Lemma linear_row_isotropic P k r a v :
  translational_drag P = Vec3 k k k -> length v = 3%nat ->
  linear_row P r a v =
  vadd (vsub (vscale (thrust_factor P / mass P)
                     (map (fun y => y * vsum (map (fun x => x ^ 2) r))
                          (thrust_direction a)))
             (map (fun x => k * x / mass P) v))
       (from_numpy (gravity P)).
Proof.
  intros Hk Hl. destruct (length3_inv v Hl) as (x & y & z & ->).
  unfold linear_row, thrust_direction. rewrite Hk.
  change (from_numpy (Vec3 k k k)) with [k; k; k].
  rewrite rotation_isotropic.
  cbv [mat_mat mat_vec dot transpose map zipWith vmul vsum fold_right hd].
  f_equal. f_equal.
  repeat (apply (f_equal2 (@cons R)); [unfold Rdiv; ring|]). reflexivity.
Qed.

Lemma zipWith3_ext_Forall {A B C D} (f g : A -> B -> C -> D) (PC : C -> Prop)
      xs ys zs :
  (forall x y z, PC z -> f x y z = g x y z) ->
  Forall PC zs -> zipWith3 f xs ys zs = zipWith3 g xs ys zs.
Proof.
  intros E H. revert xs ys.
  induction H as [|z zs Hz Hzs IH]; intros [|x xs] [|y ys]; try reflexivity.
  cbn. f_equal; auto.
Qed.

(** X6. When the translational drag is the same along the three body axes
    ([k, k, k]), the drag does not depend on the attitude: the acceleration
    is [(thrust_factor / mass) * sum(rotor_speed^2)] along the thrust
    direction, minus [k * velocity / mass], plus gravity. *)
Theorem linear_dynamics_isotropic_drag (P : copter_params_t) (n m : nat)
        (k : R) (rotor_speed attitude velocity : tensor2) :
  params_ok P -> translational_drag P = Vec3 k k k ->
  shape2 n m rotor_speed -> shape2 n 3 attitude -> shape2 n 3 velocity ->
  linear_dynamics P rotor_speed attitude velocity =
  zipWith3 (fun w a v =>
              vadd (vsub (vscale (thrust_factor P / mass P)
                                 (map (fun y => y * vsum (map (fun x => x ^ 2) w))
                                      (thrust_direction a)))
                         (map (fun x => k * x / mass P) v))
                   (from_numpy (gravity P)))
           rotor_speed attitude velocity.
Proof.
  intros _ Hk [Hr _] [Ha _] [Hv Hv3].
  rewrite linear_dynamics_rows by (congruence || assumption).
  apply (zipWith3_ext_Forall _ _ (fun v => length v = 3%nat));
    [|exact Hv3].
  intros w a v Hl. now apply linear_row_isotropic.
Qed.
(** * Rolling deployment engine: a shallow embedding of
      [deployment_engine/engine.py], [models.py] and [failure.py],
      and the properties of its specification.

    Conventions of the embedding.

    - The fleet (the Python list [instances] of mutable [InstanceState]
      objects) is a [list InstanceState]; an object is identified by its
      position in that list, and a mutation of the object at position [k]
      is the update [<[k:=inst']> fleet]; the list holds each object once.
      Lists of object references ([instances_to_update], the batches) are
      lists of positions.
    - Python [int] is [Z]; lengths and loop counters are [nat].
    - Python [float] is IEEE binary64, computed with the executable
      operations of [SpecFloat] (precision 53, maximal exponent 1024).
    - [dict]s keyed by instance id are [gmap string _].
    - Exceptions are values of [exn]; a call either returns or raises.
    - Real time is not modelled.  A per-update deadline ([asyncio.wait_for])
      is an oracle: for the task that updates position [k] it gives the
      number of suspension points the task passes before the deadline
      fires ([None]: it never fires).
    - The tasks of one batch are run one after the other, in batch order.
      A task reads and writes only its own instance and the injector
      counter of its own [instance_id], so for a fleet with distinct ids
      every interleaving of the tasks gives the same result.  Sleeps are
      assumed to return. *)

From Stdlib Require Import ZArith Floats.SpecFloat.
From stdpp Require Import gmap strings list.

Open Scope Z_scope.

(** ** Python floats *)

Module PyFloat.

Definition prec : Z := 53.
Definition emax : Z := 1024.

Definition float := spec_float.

______

What this task involves. Copy out each line of the data above, exactly, if it lies between the line holding "intros _ Hk [Hr _] [Ha _] [Hv Hv3]." and the line holding "Conventions of the embedding.", inclusive; copy no other line.

Exercise solution.
  intros _ Hk [Hr _] [Ha _] [Hv Hv3].
  rewrite linear_dynamics_rows by (congruence || assumption).
  apply (zipWith3_ext_Forall _ _ (fun v => length v = 3%nat));
    [|exact Hv3].
  intros w a v Hl. now apply linear_row_isotropic.
Qed.
(** * Rolling deployment engine: a shallow embedding of
      [deployment_engine/engine.py], [models.py] and [failure.py],
      and the properties of its specification.

    Conventions of the embedding.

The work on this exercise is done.